=== What is being asked ===
Nothing but the lines holding the string "apply" should appear in the answer. Copy them from the entries.

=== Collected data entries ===
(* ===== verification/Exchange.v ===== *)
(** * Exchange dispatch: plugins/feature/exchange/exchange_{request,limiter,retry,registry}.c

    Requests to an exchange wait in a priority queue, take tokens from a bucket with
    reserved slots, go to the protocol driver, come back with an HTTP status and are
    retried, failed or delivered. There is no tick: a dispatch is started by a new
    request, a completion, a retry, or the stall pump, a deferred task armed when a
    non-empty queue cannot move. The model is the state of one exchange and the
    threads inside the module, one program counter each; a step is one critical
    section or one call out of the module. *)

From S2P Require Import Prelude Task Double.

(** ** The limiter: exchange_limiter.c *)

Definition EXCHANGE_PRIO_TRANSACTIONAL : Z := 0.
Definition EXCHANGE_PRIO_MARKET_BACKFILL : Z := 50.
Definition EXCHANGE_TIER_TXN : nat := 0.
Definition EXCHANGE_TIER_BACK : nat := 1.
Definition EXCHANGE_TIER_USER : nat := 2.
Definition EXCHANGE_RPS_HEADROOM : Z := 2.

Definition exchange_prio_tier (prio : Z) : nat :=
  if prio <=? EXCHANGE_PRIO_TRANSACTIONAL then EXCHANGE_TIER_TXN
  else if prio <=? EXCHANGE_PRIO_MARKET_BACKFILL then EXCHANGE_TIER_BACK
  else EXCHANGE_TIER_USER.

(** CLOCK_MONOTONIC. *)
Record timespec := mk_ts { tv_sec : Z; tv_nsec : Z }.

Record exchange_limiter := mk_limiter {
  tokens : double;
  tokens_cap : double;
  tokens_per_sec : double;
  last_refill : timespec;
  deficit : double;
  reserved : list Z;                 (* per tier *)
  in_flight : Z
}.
==
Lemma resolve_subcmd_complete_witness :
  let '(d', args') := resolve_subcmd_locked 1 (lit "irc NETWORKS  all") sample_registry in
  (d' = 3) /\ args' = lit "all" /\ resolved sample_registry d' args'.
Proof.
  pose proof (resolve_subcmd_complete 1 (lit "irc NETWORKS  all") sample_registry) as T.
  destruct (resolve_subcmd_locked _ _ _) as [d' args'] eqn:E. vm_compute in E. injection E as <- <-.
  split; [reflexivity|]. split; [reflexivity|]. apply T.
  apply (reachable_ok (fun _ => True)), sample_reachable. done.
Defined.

=== Response box ===
  split; [reflexivity|]. split; [reflexivity|]. apply T.
  apply (reachable_ok (fun _ => True)), sample_reachable. done.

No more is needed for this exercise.